We agreed to his request, collecting data from the dozen territories to build a complete picture. Dead in the center of the land I controlled, and in the center of the spirit veins that ran through our entire country was a stretch of desert, lifeless land filled with ruins and abandoned to the wild.
“It doesn’t make any sense.” I said.
Fang sat across from me, scratching his head.
“Maybe the spirit stones here are deeper underground here?” He said.
“We need to build an expedition, Wen.” I said, staring at the map. “We will need to import enough food for the laborers. Can we borrow cultivator labor to build some quick residences for the first wave of people?”

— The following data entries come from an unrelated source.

(** A number without its sign: no underscore in front, at most
    [int_max_str_digits] digits, at least one, and nothing behind them. *)
Definition magnitude_of_str (ds : list ascii) : result Z :=
  match ds with
  | "_"%char :: _ => Raise (ValueError Invalid_literal)
  | _ =>
      match digits 0 0 false ds with
      | None => Raise (ValueError Invalid_literal)
      | Some (z, count, rest) =>
          if (int_max_str_digits <? count)%N
          then Raise (ValueError Exceeds_digit_limit)
          else if (count =? 0)%N then Raise (ValueError Invalid_literal)
          else match rest with
               | [] => Ok z
               | _ :: _ => Raise (ValueError Invalid_literal)
               end
      end
  end.

Definition int_of_str (s : string) : result Z :=
  match strip (ascii_decimals (list_ascii_of_string s)) with
  | "-"%char :: ds => Z.opp <$> magnitude_of_str ds
  | "+"%char :: ds => magnitude_of_str ds
  | ds => magnitude_of_str ds
  end.

(** [int] of a float: truncation towards zero. *)
Definition int_of_float (f : spec_float) : result Z :=
  match f with
  | S754_zero _ => Ok 0%Z
  | S754_infinity _ => Raise OverflowError
  | S754_nan => Raise (ValueError Cannot_convert_nan)
  | S754_finite sign m e =>
      let magnitude :=
        match e with
        | Z0 => Zpos m
        | Zpos p => Z.shiftl (Zpos m) (Zpos p)
        | Zneg p => Z.shiftr (Zpos m) (Zpos p)
        end in
      Ok (if sign then Z.opp magnitude else magnitude)
  end.

End Py.

(** ** Python values *)

(** What [json.loads] builds: [None], booleans, integers, floats, strings,
    lists and dictionaries (string keys, in insertion order). *)
Inductive value :=
  | VNone
  | VBool (b : bool)
  | VInt (z : Z)
  | VFloat (f : spec_float)
  | VStr (s : string)
  | VList (items : list value)
  | VDict (entries : list (string * value)).

(** [int(v)]. *)
Definition py_int (v : value) : result Z :=
  match v with
  | VInt z => Ok z
  | VBool b => Ok (if b then 1 else 0)%Z
  | VFloat f => Py.int_of_float f
  | VStr s => Py.int_of_str s
  | VNone | VList _ | VDict _ => Raise TypeError
  end.

(** [iter(v)], run to its end: the elements of a list, the keys of a
    dictionary, the characters of a string. *)
Definition py_iter (v : value) : result (list value) :=
  match v with
  | VList items => Ok items
  | VDict entries => Ok (map (fun kv => VStr (fst kv)) entries)
  | VStr s => Ok (map VStr (Py.chars s))
  | VNone | VBool _ | VInt _ | VFloat _ => Raise TypeError
  end.

(** [seq[i]] on a sequence: negative indices count from the end. *)
Definition seq_getitem {A} (seq : list A) (i : Z) : result A :=
  let len := Z.of_nat (length seq) in
  let j := (if i <? 0 then i + len else i)%Z in
  if ((j <? 0) || (len <=? j))%Z then Raise IndexError
  else match seq !! Z.to_nat j with
       | Some x => Ok x
       | None => Raise IndexError
       end.

(** [v[i]] for an integer [i].  No key of a dictionary built from JSON is an
    integer, so the lookup in a dictionary always raises [KeyError]. *)
Definition py_getitem (v : value) (i : Z) : result value :=
  match v with
  | VList items => seq_getitem items i
  | VStr s => VStr <$> seq_getitem (Py.chars s) i
  | VDict _ => Raise KeyError
  | VNone | VBool _ | VInt _ | VFloat _ => Raise TypeError
  end.

(** ** A JSON reader for concrete runs

    [Json.loads] follows [json.loads] on documents made of objects, arrays,
    strings with the two-character escapes, integers, [true], [false] and
    [null] (and the constants [NaN], [Infinity], [-Infinity] that Python
    accepts).  A number with a fraction or an exponent, a [\u] escape and
    nesting deeper than the interpreter's recursion limit are outside this
    fragment; the first two are rejected here.  A text that is not JSON
    raises [JSONDecodeError]; an integer of more digits than [int] converts
    raises the [ValueError] of [int], which is no [JSONDecodeError]. *)

Module Json.

Definition is_ws (c : ascii) : bool :=
  match nat_of_ascii c with
  | 9 | 10 | 13 | 32 => true
  | _ => false
  end.

Fixpoint skip_ws (s : list ascii) : list ascii :=
  match s with
  | c :: s' => if is_ws c then skip_ws s' else s
  | [] => []
  end.

(** [after lit s]: what follows the literal [lit] at the start of [s]. *)
Fixpoint after (lit : list ascii) (s : list ascii) : option (list ascii) :=
  match lit, s with
  | [], _ => Some s
  | l :: lit', c :: s' => if Ascii.eqb l c then after lit' s' else None
  | _ :: _, [] => None
  end.

Definition unescape (c : ascii) : option ascii :=
  match nat_of_ascii c with
  | 34 => Some Py.quote
  | 92 => Some "\"%char
  | 47 => Some "/"%char
  | 98 => Some "008"%char
  | 102 => Some "012"%char
  | 110 => Some Py.lf
  | 114 => Some Py.cr
  | 116 => Some Py.tab
  | _ => None
  end.

Definition invalid {A} : result A := Raise JSONDecodeError.

(** The characters of a string up to its closing quote; control characters
    are refused, as in the default strict mode. *)
Fixpoint parse_string (s : list ascii) : result (string * list ascii) :=
  match s with
  | [] => invalid
  | c :: r =>
      if Ascii.eqb c Py.quote then Ok (EmptyString, r)
      else if Ascii.eqb c "\"%char then
        match r with
        | e :: r' =>
            match unescape e with
            | Some ch => '(str, r'') ← parse_string r'; Ok (String ch str, r'')
            | None => invalid
            end
        | [] => invalid
        end
      else if (nat_of_ascii c <? 32)%nat then invalid
      else '(str, r') ← parse_string r; Ok (String c str, r')
  end.

(** The digits at the start of [s]: their value, their number and what
    follows them. *)
Fixpoint take_digits (acc : Z) (count : N) (s : list ascii) : Z * N * list ascii :=
  match s with
  | c :: r =>
      match Py.digit_of c with
      | Some d => take_digits (10 * acc + d) (count + 1) r
      | None => (acc, count, s)
      end
  | [] => (acc, count, [])
  end.

(** The integer part of a number: a zero, or digits that start with
    another digit. *)
Definition parse_nat (s : list ascii) : result (Z * N * list ascii) :=
  match s with
  | c :: r =>
      match Py.digit_of c with
      | Some 0%Z => Ok (0%Z, 1%N, r)
      | Some d => Ok (take_digits d 1 r)
      | None => invalid
      end
  | [] => invalid
  end.

Definition starts_fraction (s : list ascii) : bool :=
  match s with
  | c :: _ => Ascii.eqb c "."%char || Ascii.eqb c "e"%char || Ascii.eqb c "E"%char
  | [] => false
  end.

(** An integer: the text of the number is matched first, then [int]
    converts it. *)
Definition parse_int (s : list ascii) : result (Z * list ascii) :=
  '(z, count, r) ← match s with
                   | c :: s' =>
                       if Ascii.eqb c "-"%char
                       then '(n, count, r) ← parse_nat s'; Ok (Z.opp n, count, r)
                       else parse_nat s
                   | [] => invalid
                   end;
  if starts_fraction r then invalid
  else if (Py.int_max_str_digits <? count)%N then Raise (ValueError Exceeds_digit_limit)
  else Ok (z, r).

(** [d[k] = v] on a dictionary kept in insertion order. *)
Fixpoint dict_set (k : string) (v : value) (d : list (string * value)) :
    list (string * value) :=
  match d with
  | [] => [(k, v)]
  | (k', v') :: d' =>
      if String.eqb k k' then (k, v) :: d' else (k', v') :: dict_set k v d'
  end.

Definition dict_of_pairs (pairs : list (string * value)) : list (string * value) :=
  fold_left (fun d kv => dict_set (fst kv) (snd kv) d) pairs [].

Fixpoint parse_value (fuel : nat) (s : list ascii) {struct fuel} :
    result (value * list ascii) :=
  match fuel with
  | O => invalid
  | S fuel =>
      match s with
      | [] => invalid
      | c :: r =>
          if Ascii.eqb c Py.quote then
            '(str, r') ← parse_string r; Ok (VStr str, r')
          else if Ascii.eqb c "["%char then
            match skip_ws r with
            | [] => invalid
            | c' :: r' =>
                if Ascii.eqb c' "]"%char then Ok (VList [], r')
                else '(items, r'') ← parse_items fuel (c' :: r');
                     Ok (VList items, r'')
            end
          else if Ascii.eqb c "{"%char then
            match skip_ws r with
            | [] => invalid
            | c' :: r' =>
                if Ascii.eqb c' "}"%char then Ok (VDict [], r')
                else '(pairs, r'') ← parse_members fuel (c' :: r');
                     Ok (VDict (dict_of_pairs pairs), r'')
            end
          else
            match after (list_ascii_of_string "null") s with
            | Some r' => Ok (VNone, r')
            | None =>
            match after (list_ascii_of_string "true") s with
            | Some r' => Ok (VBool true, r')
            | None =>
            match after (list_ascii_of_string "false") s with
            | Some r' => Ok (VBool false, r')
            | None =>
            match after (list_ascii_of_string "NaN") s with
            | Some r' => Ok (VFloat S754_nan, r')
            | None =>
            match after (list_ascii_of_string "Infinity") s with
            | Some r' => Ok (VFloat (S754_infinity false), r')
            | None =>
            match after (list_ascii_of_string "-Infinity") s with
            | Some r' => Ok (VFloat (S754_infinity true), r')
            | None => '(z, r') ← parse_int s; Ok (VInt z, r')
            end end end end end end
      end
  end
with parse_items (fuel : nat) (s : list ascii) {struct fuel} :
    result (list value * list ascii) :=
  match fuel with
  | O => invalid
  | S fuel =>
      '(v, r) ← parse_value fuel s;
      match skip_ws r with
      | [] => invalid
      | c :: r' =>
          if Ascii.eqb c "]"%char then Ok ([v], r')
          else if Ascii.eqb c ","%char then
            '(vs, r'') ← parse_items fuel (skip_ws r'); Ok (v :: vs, r'')
          else invalid
      end
  end
with parse_members (fuel : nat) (s : list ascii) {struct fuel} :
    result (list (string * value) * list ascii) :=
  match fuel with
  | O => invalid
  | S fuel =>
      match s with
      | [] => invalid
      | q :: r =>
          if Ascii.eqb q Py.quote then
            '(k, r1) ← parse_string r;
            match skip_ws r1 with
            | [] => invalid
            | c :: r2 =>
                if Ascii.eqb c ":"%char then
                  '(v, r3) ← parse_value fuel (skip_ws r2);
                  match skip_ws r3 with
                  | [] => invalid
                  | c' :: r4 =>
                      if Ascii.eqb c' "}"%char then Ok ([(k, v)], r4)
                      else if Ascii.eqb c' ","%char then
                        '(rest, r5) ← parse_members fuel (skip_ws r4);
                        Ok ((k, v) :: rest, r5)
                      else invalid
                  end
                else invalid
            end
          else invalid
      end
  end.

Definition loads (s : string) : result value :=
  let doc := skip_ws (list_ascii_of_string s) in
  '(v, r) ← parse_value (2 * length doc + 2) doc;
  match skip_ws r with
  | [] => Ok v
  | _ :: _ => invalid
  end.

End Json.

(** ** Events, generators and the outside world *)

Inductive message :=
  | Raw_documents_read (num_rows : nat)   (* "{num_rows} Lang-8 raw documents read." *)
  | Targets_read (num_targets : nat)      (* "{num_targets} cLang-8 targets read." *)
  | Sources_mapped (n : nat)              (* "{n} sources mapped to cLang-8 targets." *)
  | Tokenizing                            (* "Tokenizing..." *)
  | Wrote (output_path : string).         (* "Wrote the source-target pairs to: ..." *)

Inductive event :=
  | Open_read (path : string)
  | Open_write (path : string)
  | Print (m : message)
  | Spacy_load (model_path : string) (disable : list string).

(** One step of a running generator. *)
Inductive item (A : Type) :=
  | Event (e : event)
  | Yield (a : A).
Arguments Event {A} e.
Arguments Yield {A} a.

(** A generator run to its end: its steps, then [None] when it is exhausted
    or [Some e] when it raises [e]. *)
Definition gen (A : Type) : Type := list (item A) * option exception.

Fixpoint yields {A} (steps : list (item A)) : list A :=
  match steps with
  | [] => []
  | Yield a :: rest => a :: yields rest
  | Event _ :: rest => yields rest
  end.

Fixpoint events {A} (steps : list (item A)) : list event :=
  match steps with
  | [] => []
  | Event e :: rest => e :: events rest
  | Yield _ :: rest => events rest
  end.

(** A spaCy document is read through the texts of its tokens only. *)
Definition Doc : Type := list string.

(** A loaded spaCy pipeline: [nlp.pipe(texts, batch_size=n)] run to its
    end. *)
Record Language := { pipe : list value -> nat -> list Doc * option exception }.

“You’re planning on digging out the desert, young master?” Wen asked.
I chuckled.
“Kai is the leading… what did they call their school?”
“Geolojist.” Fang said.
“Geologist.” I said. “The leading geologist. If nothing else, we might learn something to help us in the existing mines. Dedicate a year to it. If nothing comes of it, then that’s fine too.”

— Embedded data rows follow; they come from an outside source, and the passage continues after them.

Lemma deleteHandler_Ok (now : Z) (fid : string) (w w' : World) :
  remove now fid w = (w', Ok tt) ->
  exists meta d,
    cache w !! fid = Some meta
    /\ MetadataStore.delete JSON_stringify now fid {| disk := d; cache := cache w |}
       = (w', Ok tt)
    /\ d = (let d1 := if bool_decide (rawPath meta = []) then disk w
                      else deleteFile (rawPath meta) (disk w) in
            match processedPath meta with
            | Some p => if bool_decide (p = []) then d1 else deleteFile p d1
            | None => d1
            end).
Proof.
  unfold deleteHandler. intros H.
  apply bind_Ok in H as (found & w0 & Hget & H).
  unfold MetadataStore.get in Hget. injection Hget as <- <-.
  destruct (cache w !! fid) as [meta |] eqn:Hmeta; [| discriminate].
  apply bind_Ok in H as ([] & w1 & Hraw & H).
  apply bind_Ok in H as ([] & w2 & Hproc & H).
  exists meta, (disk w2). split; [done |].
  assert (Hw1 : w1 = {| disk := if bool_decide (rawPath meta = []) then disk w
                               else deleteFile (rawPath meta) (disk w);
                        cache := cache w |}).
  { unfold ret, storage_deleteFile, bind, getDisk, putDisk in Hraw.
    case_bool_decide.
    - injection Hraw as <-. by destruct w.
    - congruence. }
  assert (Hw2 : w2 = {| disk := match processedPath meta with
                               | Some p => if bool_decide (p = []) then disk w1
                                           else deleteFile p (disk w1)
                               | None => disk w1
                               end;
                        cache := cache w |}).
  { rewrite Hw1 in Hproc |- *. cbn [disk cache].
    unfold ret, storage_deleteFile, bind, getDisk, putDisk in Hproc.
    destruct (processedPath meta) as [p |].
    - destruct (bool_decide (p = [])); cbn [disk cache] in Hproc; congruence.
    - cbn [disk cache] in Hproc. congruence. }
  rewrite Hw1 in Hw2. cbn [disk] in Hw2.
  assert (Hc2 : cache w2 = cache w) by (by rewrite Hw2).
  split.
  - destruct w2 as [d2 c2]. cbn [disk cache] in *. by subst c2.
  - rewrite Hw2 at 1. reflexivity.
Qed.

(** X23. A delete that is answered with success has removed exactly the
    record of that identifier and flushed the snapshot; the identifier no
    longer resolves, so repeating the request is answered with 404 and
    changes nothing. *)
Theorem delete_success (now : Z) (fid : string) (w w' : World) :
  remove now fid w = (w', Ok tt) ->
  cache w' = delete fid (cache w)
  /\ persisted JSON_stringify w'
  /\ forall now', remove now' fid w' = (w', Throw (AppError "File not found" 404)).
Proof.
  intros H. apply deleteHandler_Ok in H as (meta & d & _ & Hdel & _).
  apply delete_Ok_full in Hdel as [Hcache Hp]. cbn [cache] in Hcache.
  split; [done |]. split; [done |]. intros now'.
  apply delete_not_found. rewrite Hcache. apply lookup_delete_eq.
Qed.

THREE YEARS AGO - Feng Sai, Seventeen
“I’m sorry.” I said, putting a hand on Fang’s shoulder.
“Isn’t there something we could’ve done? Anything?” Fang asked. Tears streamed down his face.
Hundreds of people gathered for his mother’s funeral.
“She was sick.” Wen said.
I stared at the giant painting of her above a shrine of offerings. It was… exaggerated in her features. But I wasn’t going to comment on it. I had learned better than that.

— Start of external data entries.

(** * kserve: OpenAI protocol model and its streaming adapter

    A verification development for
    [python/kserve/kserve/protocol/rest/openai/openai_model.py]:
    the class [AsyncMappingIterator] (a mapping, filtering, closing wrapper
    around an asynchronous iterator) and the constructor of [OpenAIModel].

    The Python code is embedded shallowly.  An awaited call is a state
    transformer over an explicit heap; a raised exception is the [Raise]
    outcome of a call; the one unbounded loop of the source,
    [while mapped_item is None], is run with fuel. *)

From stdpp Require Import base gmap strings list.
From Stdlib Require Import Lia.

Open Scope string_scope.
Open Scope list_scope.

(** ** Exceptions and call outcomes *)

(** The exception objects the code can tell apart.  The only test the source
    performs on an exception is [except Exception], so an exception is
    modelled by its position in the class hierarchy and by the identity of
    the object ([id]).  [StopAsyncIteration] is the end-of-sequence signal of
    the asynchronous iterator protocol; in Python it derives from
    [Exception].  [ExceptionObj] is an instance of any other subclass of
    [Exception], [StopIteration] apart, which a coroutine cannot let out
    (PEP 479 turns it into a [RuntimeError]).  [BaseExceptionObj] stands for
    the exceptions that derive from [BaseException] only
    ([asyncio.CancelledError], [KeyboardInterrupt], [GeneratorExit],
    [SystemExit]). *)
Inductive exn : Type :=
| StopAsyncIteration
| ExceptionObj (id : nat)
| BaseExceptionObj (id : nat).

(** [isinstance(e, Exception)]: what the clause [except Exception as e]
    tests. *)
Definition isinstance_Exception (e : exn) : bool :=
  match e with
  | StopAsyncIteration => true
  | ExceptionObj _ => true
  | BaseExceptionObj _ => false
  end.

(** The outcome of a call: it returns a value or raises. *)
Inductive result (A : Type) : Type :=
| Return (a : A)
| Raise (e : exn).
Arguments Return {A} a.
Arguments Raise {A} e.

(** ** AsyncMappingIterator *)

(** The adapter is generic in four types: [P], the states of the wrapped
    producer; [C], the states of whatever the close action acts on; [Raw],
    the items the producer returns; [Mapped], the values the mapper returns
    other than [None].  The producer and the close action are objects with a
    state of their own, which their calls update; the mapper is a function of
    the item.  One consumer pulls at a time, as the protocol of
    [__anext__] requires, so a run is a sequence of calls. *)

Section AsyncMappingIterator.
Context {P C Raw Mapped : Type}.

(** [close: Optional[Callable]].  The callable owns a state of type [C]
    (a connection, a generation context); invoking it steps that state and
    returns or raises.  [iscoroutinefunction] is the answer of
    [inspect.iscoroutinefunction(self.close)], which selects between
    [await self.close()] and [self.close()]; [call] is the effect of the
    form selected.  A callable is true in [if self.close:], [None] is
    false. *)
Record Callable : Type := {
  iscoroutinefunction : bool;
  call : C -> result unit * C
}.

(** The four attributes set by [__init__].  [iterator] is the method
    [self.iterator.__anext__] of the wrapped producer, a step function on
    the producer's own state [P]: it returns the next raw item or raises
    ([StopAsyncIteration] at the end).  [mapper] returns a mapped value,
    returns [None], or raises; a Python value that may be [None] is an
    [option]. *)
Record AsyncMappingIterator : Type := {
  iterator : P -> result Raw * P;
  mapper : Raw -> result (option Mapped);
  skip_none : bool;
  close : option Callable
}.

(** What an observer of the adapter sees, in order: a value handed to the
    caller of [__anext__], and an invocation of [self.close]. *)
Inductive event : Type :=
| EvItem (v : option Mapped)
| EvClose.

(** The mutable state reachable from the adapter: the producer, the state
    behind [close], and the log of observable events (instrumentation). *)
Record heap : Type := {
  it_st : P;
  cl_st : C;
  trace : list event
}.

(** A computation that may raise and that updates the heap. *)
Definition M (A : Type) : Type := heap -> result A * heap.

Definition ret {A : Type} (a : A) : M A := fun h => (Return a, h).

Definition raise {A : Type} (e : exn) : M A := fun h => (Raise e, h).

Definition bind {A B : Type} (m : M A) (k : A -> M B) : M B :=
  fun h =>
    match m h with
    | (Return a, h') => k a h'
    | (Raise e, h') => (Raise e, h')
    end.

(** [try: body / except Exception as e: handler e].  An exception outside
    the class [Exception] passes through the clause untouched. *)
Definition try_except_Exception {A : Type} (body : M A) (handler : exn -> M A) : M A :=
  fun h =>
    match body h with
    | (Return a, h') => (Return a, h')
    | (Raise e, h') =>
        if isinstance_Exception e then handler e h' else (Raise e, h')
    end.

(** [await m]: with a single consumer, suspension is transparent. *)
Definition await {A : Type} (m : M A) : M A := m.

Definition log (ev : event) (h : heap) : heap :=
  {| it_st := it_st h; cl_st := cl_st h; trace := trace h ++ [ev] |}.

(** [self.iterator.__anext__()] *)
Definition iterator_anext (self : AsyncMappingIterator) : M Raw :=
  fun h =>
    let (r, p') := iterator self (it_st h) in
    (r, {| it_st := p'; cl_st := cl_st h; trace := trace h |}).

(** [self.mapper(item)] *)
Definition call_mapper (self : AsyncMappingIterator) (item : Raw) : M (option Mapped) :=
  fun h => (mapper self item, h).

(** [self.close()]: the invocation is logged, then the callable runs. *)
Definition call_close (c : Callable) : M unit :=
  fun h =>
    let (r, c') := call c (cl_st h) in
    (r, {| it_st := it_st h; cl_st := c'; trace := trace h ++ [EvClose] |}).

Local Notation "x <- m ;; k" := (bind m (fun x => k))
  (at level 100, m at next level, right associativity).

“This is the fate of all mortals.” I said, crossing my arms.
“It can’t be.” Fang said. “This can’t just be it. We’ve done so much. Fixed the slums. Fed hundreds of people. And she dies for what! Because she grew up poor!?” Fang was shouting.
“Only cultivators can deny mortality.” I replied.
“Then let’s do that!” Fang said. People were staring. Wen placed a hand on his shoulder. “Let’s become immortal.”
There was a sonic boom above us. A cultivator descended on a flying sword.
“Greetings to the honorable second master Feng Sai.” The cultivator said, clapping his fist but still hovering a few feet off the ground.
“What is it?” I asked, irritated that such a somber occasion had been interrupted.
“News from Sandgrave. A spirit stone vein has been discovered at your newly founded territory. The Patriarch has sent you a letter.”
TODAY - Feng Sai, Twenty
I strolled the wall of our desert compound. The center of the city was a vast quarry, a hole ripped into the very earth. Great furnaces turned spirit-sand into spirit-glass, pouring smoke into the sky. Constant import and export filled the streets with wagons and the bazaars with goods. Buildings lined one side of the great quarry into the ground.
Ruins rose from the bottom, illuminated in the night by torchlight.
Feng Fang, now adopted to the family, walked beside me. He was the youngest to ever be appointed to governor. He had accomplished two lesser stages of the First Realm — an impressive accomplishment for any mortal. Then he had realized how hard cultivating actually was. That feat took him the last three years before he realized the wall he faced.
He focused on making a better world for the people today instead.
“Feng Jin’s coming of age ceremony will come soon. We will have to start the trek north a few months early.” He said.
“We?” I asked, chuckling.
“Of course I’m coming with you. I can’t let you hang around that jackass alone.”
“And who will run the city in our absence?” I asked.
Below us, a network of intricate tunnels had been discovered. The spirit stone veins that ran through our entire country roamed outward through it. Tunneling mine shafts beneath the sand split off into a dozen directions. Sandgrave, the city in the qi deprived deadlands, thrived at night.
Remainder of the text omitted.